What Sue realized and other therapists did not, is that even though I would never be a roller derby queen, there were things to be learned which roller-skating exemplified. Things like flexing one’s hips, finding core strength, regaining a center of gravity, and even the coordination it takes to bring one foot consistently in front of the other, all are skills which a pair of skates can challenge you to master more than being on your own two feet. Like football players taking ballet lessons to improve their game, Sue never expected me to become a great skater. And if I had become one, that point would be moot. What she was interested in is that I learned how to walk to the best of my ability. And if it took a pair of roller skates to learn that, then who was anyone to say that roller skating did not lend itself to a reasonable therapy goal?
Eventually I lost interest in the roller skates. I think I brought in a bike instead. And when I got my permit, Sue and a few other therapists took me out to learn to drive. Which is pretty impressive given that I came to the therapy centre at the age of 8 months with the expectation of never accomplishing the skills of speech and being able to sit up independently. It is the people who refuse to stop because hope may bring disappointment, refuse to believe that any dream is unreasonable, and strive for something which is deemed useless, who have the richest lives and greatest victories. The people who live life safely, refusing to reach beyond what is in easy grasp, have no claim on the lives of those that do.
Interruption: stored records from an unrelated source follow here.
(** C4 (amended): on a request that passes the gate and has no [qty], with
    [by_serverid] present: if it does not parse as an integer the handler
    fails with "Invalid server id"; if it parses and no record of the
    (category-narrowed) collection has that id, with "Server not found";
    otherwise the result is the single record with that id (ids being
    unique).  This holds in every state of the class attribute. *)
Theorem serverid_lookup (db : QuerySet.Database)
    (cache : option (list Server.t)) (request : Request.t) (s : string) :
  param request "by_serverid" = Some s →
  ¬ restricted request →
  param request "qty" = None →
  NoDup (map Server.id (QuerySet.servers db)) →
  (∀ e, Py.int s = inl e →
        fst (handle db cache request) = inl InvalidParameter)
  ∧ (∀ n, Py.int s = inr n →
       ((∀ srv, srv ∈ narrow_category (param request "category")
                        (QuerySet.servers db) →
                Server.id srv ≠ n) →
        fst (handle db cache request) = inl NotFound)
       ∧ (∀ srv, srv ∈ narrow_category (param request "category")
                         (QuerySet.servers db) →
                 Server.id srv = n →
          ∃ resp, fst (handle db cache request) = inr resp
                  ∧ servers (Response.data resp) = [srv])).
Proof.
  intros Hs Hg%auth_gate_open Hq Hnd.
  assert (NoDup (map Server.id
            (narrow_category (param request "category")
               (QuerySet.servers db)))) as Hnd'.
  { destruct (param request "category"); simpl; [|done].
    eapply NoDup_ids_sublist; [apply filter_sublist|done]. }
  rewrite handle_outcome. unfold outcome. rewrite Hg, Hq, Hs.
  split; [by intros e ->|intros n ->].
  split; [intros Hnone|intros srv Hin Hid].
  - by rewrite (filter_has_id_nil _ _ Hnone).
  - rewrite (filter_has_id_unique _ _ _ Hnd' Hin Hid).
    eexists. split; [done|]. simpl. apply servers_yielded_singleton.
Qed.

Lemma serverid_lookup_witness :
  ∃ resp,
    fst (handle five_db None
           (mk_request [("category", "Gaming"); ("by_serverid", "5")]
              (logged_in 10)))
    = inr resp
    ∧ servers (Response.data resp) = [mk_server 5 "Gaming" [12]].
Proof.
  refine (proj2 (proj2 (serverid_lookup five_db None _ "5" _ _ _ _) 5 _)
            (mk_server 5 "Gaming" [12]) _ _).
  - by vm_compute.
  - intros [H|(s & H1 & H2 & H3)]; vm_compute in *; discriminate.
  - by vm_compute.
  - apply (bool_decide_unpack _). by vm_compute.
  - by vm_compute.
  - apply list_elem_of_In. vm_compute. tauto.
  - reflexivity.
Defined.

(** ** Truncation by [qty] *)

(** C5, as stated, fails on negative values: [qty=-2] is not tolerated, the
    queryset refuses the negative bound and the handler ends with that
    error. *)
Lemma negative_qty_refused :
  fst (handle five_db None (mk_request [("qty", "-2")] (logged_in 10)))
  = inl (Py.ValueError "Negative indexing is not supported.").
Proof. by vm_compute. Qed.

(** C5 (amended): with [qty] present and an integer [n], on a request that
    passes the gate and has no [by_serverid].  A negative [n] is refused
    with an error.  For [0 ≤ n], when the slice is taken from a queryset
    that has not been evaluated, the bound becomes the limit of the query:
    below [2 ^ 63] the result is the prefix of at most [n] rows of the
    (category-narrowed) collection in the order in which the database yields
    it, the stored order without [with_num_members], the order of the
    grouping with it (so zero is tolerated and gives the empty result, and a
    bound beyond the length gives everything); from [2 ^ 63] on the database
    refuses the query.  When the class attribute has been evaluated and no
    category is given, the slice is taken from its cached list: without
    [with_num_members] the result is the prefix of at most [n] of the cached
    servers. *)
Theorem qty_truncates (db : QuerySet.Database)
    (cache : option (list Server.t)) (request : Request.t)
    (q : string) (n : Z) :
  param request "qty" = Some q →
  Py.int q = inr n →
  param request "by_user" ≠ Some "true" →
  param request "by_serverid" = None →
  (n < 0 →
   fst (handle db cache request)
   = inl (Py.ValueError "Negative indexing is not supported."))
  ∧ (0 ≤ n → n < 2 ^ 63 → lazily cache request →
     ∃ resp,
       fst (handle db cache request) = inr resp
       ∧ Response.data resp
         = take (Z.to_nat n)
             (yielded db
                (bool_decide (param request "with_num_members" = Some "True"))
                (narrow_category (param request "category")
                   (QuerySet.servers db)))
       ∧ Z.of_nat (length (Response.data resp)) ≤ n
       ∧ (param request "with_num_members" ≠ Some "True" →
          servers (Response.data resp)
          = take (Z.to_nat n)
              (narrow_category (param request "category")
                 (QuerySet.servers db))))
  ∧ (2 ^ 63 ≤ n → lazily cache request →
     fst (handle db cache request)
     = inl (Py.IntegrityError "datatype mismatch"))
  ∧ (∀ cached,
       0 ≤ n → cache = Some cached → param request "category" = None →
       param request "with_num_members" ≠ Some "True" →
       ∃ resp,
         fst (handle db cache request) = inr resp
         ∧ servers (Response.data resp) = take (Z.to_nat n) cached).
Proof.
  intros Hq Hn Hu Hs.
  assert (auth_gate request = false) as Hg.
  { unfold auth_gate. by rewrite Hs, (bool_decide_eq_false_2 _ Hu). }
  rewrite handle_outcome. unfold outcome, lazily.
  rewrite Hg, Hq, Hn, Hs.
  split; [|split; [|split]].
  - intros Hneg. by destruct (Z.ltb_spec n 0); [|lia].
  - intros Hpos Hlt Hlazy.
    destruct (Z.ltb_spec n 0); [lia|].
    destruct (Z.leb_spec (2 ^ 63) n); [lia|].
    destruct (param request "category") as [c|] eqn:Hc;
      [|destruct cache as [cached|]; [by destruct Hlazy|]];
      (eexists; split; [reflexivity|]; simpl; split; [done|];
       split; [rewrite length_take; lia|];
       intros Hw; rewrite (bool_decide_eq_false_2 _ Hw); simpl;
       by rewrite <- fmap_take, servers_rows).
  - intros Hbig Hlazy.
    destruct (Z.ltb_spec n 0); [lia|].
    destruct (Z.leb_spec (2 ^ 63) n); [|lia].
    destruct (param request "category") as [c|];
      [done|destruct cache; [by destruct Hlazy|done]].
  - intros cached Hpos -> Hc Hw.
    destruct (Z.ltb_spec n 0); [lia|].
    rewrite Hc, (bool_decide_eq_false_2 _ Hw).
    eexists. split; [reflexivity|]. simpl.
    by rewrite <- fmap_take, servers_rows.
Qed.

Lemma qty_truncates_witness :
  ∃ resp,
    fst (handle five_db None (mk_request [("qty", "2")] anonymous)) = inr resp
    ∧ Response.data resp
      = take 2
          (yielded five_db
             (bool_decide
                (param (mk_request [("qty", "2")] anonymous) "with_num_members"
                 = Some "True"))
             (narrow_category
                (param (mk_request [("qty", "2")] anonymous) "category")
                five_servers))
    ∧ Z.of_nat (length (Response.data resp)) ≤ 2
    ∧ (param (mk_request [("qty", "2")] anonymous) "with_num_members"
       ≠ Some "True" →
       servers (Response.data resp)
       = take 2
           (narrow_category
              (param (mk_request [("qty", "2")] anonymous) "category")
              five_servers)).
Proof.
  refine (proj1 (proj2 (qty_truncates five_db None _ "2" 2 _ _ _ _)) _ _ _).
  - by vm_compute.
  - by vm_compute.
  - by vm_compute.
  - by vm_compute.
  - lia.
  - lia.
  - by right.
Defined.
After I was halfway through college, I went back to the therapy centre for a visit. Walking down the hall, I saw a small boy grasping desperately at the wall for balance. He was trying to move forward despite being attached to a set of roller skates. At a closer look, I saw they were the adjustable kind which attached to shoes. They bore the initials of the therapy clinic. Some therapist obviously thought they would be a good investment for teaching disabled children. The boy’s own therapist was encouraging him to move away from the wall. In answer to his protests and fears of falling she said “yeah, so what? Not like you haven’t fallen before.” I couldn’t help but smile.
Those who refuse to fall cannot learn to walk. They will look at a pair of brand new roller skates and never try them on. And eventually, they will do everything possible not to let a loved one fly.